PERSPECTIVE3-5 min to read

Outlook 2023, Swiss equities

What role can Swiss equities play in a defensively-positioned portfolio?



Stefan Frischknecht
Head Swiss & European Equities

Ahead of a new year – and after the recent stock market recovery – it is fair to ask whether we can be more positive on equity markets. Have we just gone through a bear market in a bull market? Or are we in a longer bear market, with some interim bull phases?

We think it is the latter. We should not be fooled by recent improvements in economic data, which gave equities some cheer. While recent inflation readings have come down, they are still elevated and will require more central bank tightening. The yield curve in the United States has become inverted, which – if persistent – is generally a reliable forecast for a recession. In fact, most economists expect major Western economies to dip into recession: Europe at the beginning of 2023 and the US around mid-year.

From that point of view, it is too early to increase equity exposure. Stock markets typically bottom out during the early part of a recession when economic data is worst. The patient investor should therefore wait for a bigger buying opportunity. Although the current stock market recovery, which started in October, might last a bit longer (as markets are usually in a better mood at the end of the year, we would position investment portfolios a bit more defensively.

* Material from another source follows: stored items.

(** What a copy leaves at the destination and elsewhere. *)
Lemma copied_at (f g : Z -> Z) (dst src n j : Z) :
  n <= 2 ^ 32 -> copied f g dst src n -> 0 <= j < n ->
  g (wrap32 (dst + j)) = f (wrap32 (src + j)).
Proof.
  intros Hn H Hj.
  destruct (H (wrap32 (dst + j))) as [(i & Hi & A & E)|[N _]].
  - apply wrap32_add_inj in A; [subst i; exact E | lia | lia].
  - exfalso. apply N. exists j. split; [exact Hj|reflexivity].
Qed.

Lemma copied_outside (f g : Z -> Z) (dst src n : Z) :
  copied f g dst src n -> same_outside f g dst n.
Proof.
  intros H x N. destruct (H x) as [(j & Hj & -> & _)|[_ E]]; [|exact E].
  exfalso. apply N. exists j. split; [exact Hj|reflexivity].
Qed.

Lemma apart_sub (a n b k a' n' b' k' da db : Z) :
  apart a n b k ->
  a' = a + da -> b' = b + db ->
  0 <= da -> da + n' <= n -> 0 <= db -> db + k' <= k ->
  apart a' n' b' k'.
Proof.
  intros H -> -> Hda Hn Hdb Hk i j Hi Hj.
  replace (a + da + i) with (a + (da + i)) by lia.
  replace (b + db + j) with (b + (db + j)) by lia.
  apply H; lia.
Qed.

Section CopyLoop.
Variable body : Z -> M unit.
Variable w : nat.
Variables dst src : Z.
Hypothesis body_mem : forall idx m, exists m1,
  body idx m = Some (tt, m1) /\
  mem m1 = store_le (mem m) (dst + Z.of_nat w * idx) w
             (load_le (mem m) (src + Z.of_nat w * idx) w).

Lemma run_copies (n : nat) :
  forall idx m m',
    run n body idx m = Some (tt, m') ->
    bytes_mem (mem m) ->
    Z.of_nat w * Z.of_nat n <= 2 ^ 32 ->
    apart (src + Z.of_nat w * idx) (Z.of_nat w * Z.of_nat n)
          (dst + Z.of_nat w * idx) (Z.of_nat w * Z.of_nat n) ->
    copied (mem m) (mem m') (dst + Z.of_nat w * idx) (src + Z.of_nat w * idx)
           (Z.of_nat w * Z.of_nat n)
    /\ bytes_mem (mem m').
Proof.
  induction n as [|n IH]; intros idx m m' E Hb Hn Hap.
  - cbn in E. injection E as <-. rewrite Z.mul_0_r.
    split; [apply copied_nil | exact Hb].
  - cbn [run] in E. unfold bind at 1 in E.
    destruct (body_mem idx m) as (m1 & E1 & M1). rewrite E1 in E.
    assert (Hb1 : bytes_mem (mem m1)) by (rewrite M1; apply store_le_bytes, Hb).
    destruct (IH (idx + 1) m1 m' E Hb1) as [C B]; [lia | |].
    { eapply apart_sub; [exact Hap | | | | | |];
        try (instantiate (1 := Z.of_nat w)); nia. }
    split; [|exact B].
    replace (Z.of_nat w * Z.of_nat (S n))
      with (Z.of_nat w + Z.of_nat w * Z.of_nat n) in * by lia.
    apply copied_app with (g := mem m1); [lia | nia | exact Hap | |].
    + rewrite M1. apply copy_element; [exact Hb | nia].
    + replace (dst + Z.of_nat w * idx + Z.of_nat w)
        with (dst + Z.of_nat w * (idx + 1)) by lia.
      replace (src + Z.of_nat w * idx + Z.of_nat w)
        with (src + Z.of_nat w * (idx + 1)) by lia.
      exact C.
Qed.
End CopyLoop.

(** ** [read] *)

(** Closes an arithmetic side condition on the addresses of a scenario. *)
Ltac scenario_arith :=
  unfold wraps_below, apart, wrap32, SEEPROM_START, output_addr, value_addr;
  cbn [start length]; intros;
  Z.div_mod_to_equations; lia.

Lemma read_step_mem (addr output idx : Z) (m : machine) :
  exists m1,
    read_step addr output idx m = Some (tt, m1) /\
    mem m1 = store_le (mem m) (output + Z.of_nat 1 * idx) 1
               (load_le (mem m) (addr + Z.of_nat 1 * idx) 1).
Proof.
  eexists. split; [reflexivity|]. cbn [mem log].
  replace (Z.of_nat 1 * idx) with idx by lia. reflexivity.
Qed.

Lemma read_step_access (addr output idx : Z) :
  round_spec is_access 1 1 (read_step addr output idx).
Proof.
  intros m. eexists _, [EvLoad 1 (addr + idx); EvStore 1 (output + idx) _].
  cbn. repeat split; try log_eq; repeat constructor.
Qed.

Lemma read_as_run (self : sEEPROM) (startOffset output len : Z) (m : machine) :
  0 <= len < 2 ^ 16 ->
  ~ wraps_below self startOffset len ->
  exists m',
    run (Z.to_nat (rounds len))
        (read_step (wrap32 (start self + startOffset)) output) 0 m
      = Some (tt, m') /\
    read self startOffset output len m = Some (SEEPROM_OK, m').
Proof.
  intros Hlen G. unfold wraps_below in G. apply Z.ltb_nlt in G.
  destruct (run_rounds _ _ _ _
              (read_step_round (wrap32 (start self + startOffset)) output)
              (Z.to_nat (rounds len)) 0 m) as (m' & _ & E & _).
  exists m'. split; [exact E|].
  unfold read. rewrite G. unfold bind. rewrite do_while_run, E by exact Hlen.
  reflexivity.
Qed.

Lemma rounds_pos (len : Z) : 1 <= len -> rounds len = len.
Proof. intros H. unfold rounds. destruct (Z.eqb_spec len 0); lia. Qed.

(** What [read] leaves in memory. *)
Lemma read_copy
    (self : sEEPROM) (startOffset output len : Z) (m : machine) :
  1 <= len < 2 ^ 16 ->
  ~ wraps_below self startOffset len ->
  bytes_mem (mem m) ->
  apart (wrap32 (start self + startOffset)) len output len ->
  exists m',
    read self startOffset output len m = Some (SEEPROM_OK, m') /\
    (forall j, 0 <= j < len ->
       mem m' (wrap32 (output + j))
         = mem m (wrap32 (start self + startOffset + j))) /\
    same_outside (mem m) (mem m') output len /\
    bytes_mem (mem m').
Proof.
  intros Hlen G Hb Hap.
  destruct (read_as_run self startOffset output len m) as (m' & R & E);
    [lia | exact G |].
  exists m'. split; [exact E|].
  rewrite rounds_pos in R by lia.
  destruct (run_copies _ 1 output (wrap32 (start self + startOffset))
              (read_step_mem _ _) (Z.to_nat len) 0 m m' R Hb) as [C B].
  - lia.
  - eapply apart_sub; [exact Hap | | | | | |];
      try (instantiate (1 := 0)); lia.
  - replace (Z.of_nat 1 * Z.of_nat (Z.to_nat len)) with len in C by lia.
    replace (output + Z.of_nat 1 * 0) with output in C by lia.
    replace (wrap32 (start self + startOffset) + Z.of_nat 1 * 0)
      with (wrap32 (start self + startOffset)) in C by lia.
    split; [|split; [|exact B]].
    + intros j Hj. rewrite <- (wrap32_idem_add (start self + startOffset) j).
      apply (copied_at _ _ _ _ len); [lia | exact C | exact Hj].
    + eapply copied_outside, C.
Qed.


(** X1: a [read] of [1 <= len] bytes that passes the guard, from a byte memory
    and into an [output] range that shares no address with the range read,
    returns [SEEPROM_OK]; afterwards [output[j]] is the byte that was at
    [start + startOffset + j], for every [j < len], and no cell outside the
    [len] bytes at [output] has changed. *)
Theorem X1_read_copies_the_bytes
    (self : sEEPROM) (startOffset output len : Z) (m : machine) :
  1 <= len < 2 ^ 16 ->
  ~ wraps_below self startOffset len ->
  bytes_mem (mem m) ->
  apart (wrap32 (start self + startOffset)) len output len ->
  exists m',
    read self startOffset output len m = Some (SEEPROM_OK, m') /\
    (forall j, 0 <= j < len ->
       mem m' (wrap32 (output + j))
         = mem m (wrap32 (start self + startOffset + j))) /\
    same_outside (mem m) (mem m') output len.
Proof.
  intros Hlen G Hb Hap.
  destruct (read_copy self startOffset output len m Hlen G Hb Hap)
    as (m' & E & C & O & _).
  exists m'. auto.
Qed.

(** X1 on the 64-byte sector at the platform base: [read(4, output, 8)] from a
    memory of zero bytes. *)
Lemma X1_witness :
  exists m',
    read (mk_sEEPROM SEEPROM_START 64) 4 output_addr 8 (boot (fun _ => 0))
      = Some (SEEPROM_OK, m') /\
    (forall j, 0 <= j < 8 ->
       mem m' (wrap32 (output_addr + j))
         = mem (boot (fun _ => 0)) (wrap32 (SEEPROM_START + 4 + j))) /\
    same_outside (mem (boot (fun _ => 0))) (mem m') output_addr 8.
Proof.
  apply (X1_read_copies_the_bytes
           (mk_sEEPROM SEEPROM_START 64) 4 output_addr 8 (boot (fun _ => 0))).
  - lia.
  - scenario_arith.
  - intros a. cbn. lia.
  - scenario_arith.
Defined.

(** X2: [read] never touches the FLASH peripheral: whatever its arguments and
    its status, [PECR] and [PEKEYR] are as before and the log gains only loads
    and stores (no busy-wait, no key, no write of [PECR]). *)
Theorem X2_read_leaves_the_controller_alone
    (self : sEEPROM) (startOffset output len : Z) (m : machine) :
  0 <= len < 2 ^ 16 ->
  exists st m' evs,
    read self startOffset output len m = Some (st, m') /\
    PECR m' = PECR m /\ PEKEYR m' = PEKEYR m /\
    emits m m' evs /\
    Forall (fun e => is_access e = true) evs.
Proof.
  intros Hlen. unfold read.
  destruct (wrap32 (start self + startOffset + len) <? wrap32 (start self + len)).
  - exists SEEPROM_OF, m, []. cbn. auto using emits_nil.
  - destruct (do_while_rounds _ _ _ _
                (read_step_access (wrap32 (start self + startOffset)) output)
                len Hlen m) as (m' & evs & E & P & K & T & F & _).
    exists SEEPROM_OK, m', evs. unfold bind. rewrite E. cbn. auto.
Qed.

Lemma X2_witness :
  exists st m' evs,
    read (mk_sEEPROM SEEPROM_START 64) 60 output_addr 8 (boot (fun _ => 0))
      = Some (st, m') /\
    PECR m' = PECR (boot (fun _ => 0)) /\
    PEKEYR m' = PEKEYR (boot (fun _ => 0)) /\
    emits (boot (fun _ => 0)) m' evs /\
    Forall (fun e => is_access e = true) evs.
Proof.
  apply (X2_read_leaves_the_controller_alone
           (mk_sEEPROM SEEPROM_START 64) 60 output_addr 8 (boot (fun _ => 0))).
  lia.
Defined.

(** ** [write<T>] and [write] *)

Lemma write_T_step_mem (w : nat) (startAddr value idx : Z) (m : machine) :
  exists m1,
    write_T_step w startAddr value idx m = Some (tt, m1) /\
    mem m1 = store_le (mem m) (startAddr + Z.of_nat w * idx) w
               (load_le (mem m) (value + Z.of_nat w * idx) w).
Proof. eexists. split; reflexivity. Qed.

Lemma write_T_as_run (w : nat) (startAddr value len : Z) (m : machine) :
  0 <= len < 2 ^ 16 ->
  exists m',
    run (Z.to_nat (rounds len)) (write_T_step w startAddr value) 0 m
      = Some (tt, m') /\
    write_T w startAddr value len m = Some (tt, m') /\
    PECR m' = PECR m /\ PEKEYR m' = PEKEYR m.
Proof.
  intros Hlen.
  destruct (run_rounds _ _ _ _ (write_T_step_round w startAddr value)
              (Z.to_nat (rounds len)) 0 m) as (m' & _ & E & P & K & _).
  exists m'. split; [exact E|]. split; [|auto].
  unfold write_T. rewrite do_while_run by exact Hlen. exact E.
Qed.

Defensive nature of Swiss equities

The Swiss stock market offers defensive characteristics. This holds true from a top-down perspective, given the heavy weight of healthcare and consumer staple sectors in Swiss indices. But we can also confirm it from a bottom-up view: we deem that around 13 of the 20 stocks in the Swiss Market Index in 2023 will be able to weather the storm well and deliver earnings per share which are approximately at, or above, those of the previous year.

We can even extend this and identify a similar proportion of companies in the 30-member mid cap gauge, the SMI Mid Index (SMIM) which should hold or increase the prior year level of earnings per share.

Obviously, there is no guarantee that every stock will deliver. We have seen enough profit warnings in 2022 to remain cautious regarding the ability of each company to pass on rising costs. However, from today’s perspective and looking at the drivers of business, this outlook would only be in danger in a sharp, deep recession. In a mild recessionary environment Swiss companies should broadly experience a degree of resilience.

It is not just the defensiveness that we like about Swiss companies. We also expect them to fare better over the long-term future thanks to their leadership positions and international geographic diversification.

Swiss quoted companies count a relatively large number of international market leaders among their number. The most prominent example is Nestlé, the world's largest food producer, which holds a leadership position in many sub-categories of the nutritional market.

There are also many success stories among small and medium sized quoted Swiss companies. They might be found in more typical Swiss sectors, such as watches (Swatch and Richement) or chocolate (Lindt & Sprüngli and Barry Callebaut). But they also exist in less predictable areas such as computer devices (Logitech), construction additives (Sika) or freight logistics (Kühne & Nagel), to just name a few.

Like Nestlé, these firms have usually only a small home market. They would not register the sales numbers they generate today if they had only concentrated on their domestic opportunity. This has two implications. Firstly, they need to be competitive to succeed internationally. Secondly, their revenues and profits are usually spread across many geographies. Both these aspects bode well for future profitability and resilience.

Since the beginning of 1987, Swiss stocks, as measured by the total return of the Swiss Performance Index (SPI) have delivered an annual performance of 7.52%, while international equities as measured by the MSCI World total return advanced 6.14%.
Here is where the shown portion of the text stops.